- [EXCERPTED DATA]
━━━━━━━━━━━━━━━━━━━━━━━━━━━━━━

Lemma dispatch_effects p : received_inv (db_received (p_db p)) -> cycle_effect p.
Proof.
  intros Hinv.
  destruct (dispatch_ending lost commit_lands id display (tbl_schema tbr) (tbl_desc tbr) policy wait
    now due_at locked router (p_db p) Hinv Hresp) as [row tx' Hcl Hc Hdb Hrec _|Hdb _|row d e base _ _ Hbase Ho _].
  - destruct (converge_cache _ _ _ _ Hc) as (applied & Hu).
    destruct (claimed_open _ _ _ _ Hinv Hcl) as [Hin _]. rewrite <- Hdb in Hu.
    by eapply cycle_processed.
  - apply (cycle_idle p (fun _ => false) (redriven_row false)); rewrite ?Hdb; [done| |done].
    symmetry. by apply update_id.
  - assert (base = p_db p) as -> by (by destruct Hbase). destruct Ho as (Hc & _ & [Hr|Hr]).
    + apply (cycle_idle p (fun _ => false) (redriven_row false)); [done| |done].
      rewrite Hr. symmetry. by apply update_id.
    + eapply cycle_idle; [|exact Hr|done]. intros r. split; [done|].
      unfold recorded_row. cbn [r_status failed_row]. by destruct (exhausted _).
Qed.

Lemma dispatch_consumer p q :
  upstream_of p -> consumer_inv p -> consumer_inv (set_db p (after_cycle p) q).
Proof.
  intros Hup Hci. pose proof Hci as [Ht Hr Hc Hd].
  destruct (dispatch_effects p Ht) as [row applied Hin Hrec Hu|qr f Hf Hrec Hcache].
  - destruct (apply_effect p now row applied _ Hup Hci (Hr row Hin) Hu) as (e & i & om & He & Heff).
    assert (Hadv : forall e' cur, db_cache (p_db p) !! e' = Some cur ->
      exists cur', db_cache (after_cycle p) !! e' = Some cur' /\ applied_offset cur <= applied_offset cur').
    { intros e' cur Hcur. assert (Hsame : exists cur', db_cache (p_db p) !! e' = Some cur'
        /\ applied_offset cur <= applied_offset cur') by (exists cur; split; [done|lia]).
      destruct Heff as [(cur' & -> & _ & _ & Hlt)|[-> _]]; [|done].
      destruct (decide (e = e')) as [->|]; [|by rewrite lookup_insert_ne].
      rewrite lookup_insert_eq. eexists. split; [done|]. specialize (Hlt cur Hcur). lia. }
    split; simpl; rewrite ?Hrec.
    + by apply update_inv.
    + intros r' (r & Hr' & ->)%elem_of_update. specialize (Hr r Hr'). by destruct (has_id _ r).
    + intros e' cur. destruct Heff as [(cur' & -> & Hsh & _)|[-> _]]; [|apply Hc].
      intros [[<- <-]|[_ ?]]%lookup_insert_Some; [by exists i, om|by apply Hc].
    + intros r' e' (r & Hr' & ->)%elem_of_update Hs He'.
      destruct (has_id (rrow_id row) r) eqn:Eid.
      * apply has_id_true in Eid.
        rewrite (NoDup_key_inj rrow_id _ r row (ri_ids _ Ht) Hr' Hin Eid) in *. simpl in *.
        rewrite He in He'. injection He' as <-.
        destruct Heff as [(cur' & -> & _ & Eo & _)|[-> (cur & Hcur & ?)]]; [|by eauto].
        exists cur'. rewrite lookup_insert_eq. split; [done|lia].
      * destruct (Hd r e' Hr' Hs He') as (cur & Hcur & Hle).
        destruct (Hadv e' cur Hcur) as (cur' & ? & ?). exists cur'. split; [done|lia].
  - by eapply consumer_updates.
Qed.
End dispatch_step.

(** ** The invariant of the pipeline *)

Record pipe_inv p : Prop := { inv_upstream : upstream_of p; inv_consumer : consumer_inv p }.

Lemma redrive_update locked r (db : @Db App) :
  exists q f, (forall x, rmsg (f x) = rmsg x /\ r_status (f x) <> Processed)
    /\ db_received (snd (on_received (redrive_received locked (tbl_schema tbr) r) db))
       = sql_update q f (db_received db)
    /\ db_cache (snd (on_received (redrive_received locked (tbl_schema tbr) r) db)) = db_cache db.
Proof.
  unfold on_received, redrive_received, mbind, eff_bind, lift, stmt.
  assert (Hid : exists q f, (forall x, rmsg (f x) = rmsg x /\ r_status (f x) <> Processed)
    /\ db_received db = sql_update q f (db_received db) /\ db_cache db = db_cache db).
  { exists (fun _ => false), (redriven_row false). split_and!; [done| |done].
    symmetry. by apply update_id. }
  destruct (table_new ReceivedKind _ _); simpl; [|done].
  destruct (max_rows_or_error r); simpl; [|done].
  eexists _, (redriven_row (clear_history r)). split_and!; done.
Qed.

━━━━━━━━━━━━━━━━━━━━━━━━━━━━━━

- [EXERCISE DIRECTIONS] In the records, locate each line holding the string "simpl" and copy it.

- [REPLY]
    split; simpl; rewrite ?Hrec.
        rewrite (NoDup_key_inj rrow_id _ r row (ri_ids _ Ht) Hr' Hin Eid) in *. simpl in *.
  destruct (table_new ReceivedKind _ _); simpl; [|done].
  destruct (max_rows_or_error r); simpl; [|done].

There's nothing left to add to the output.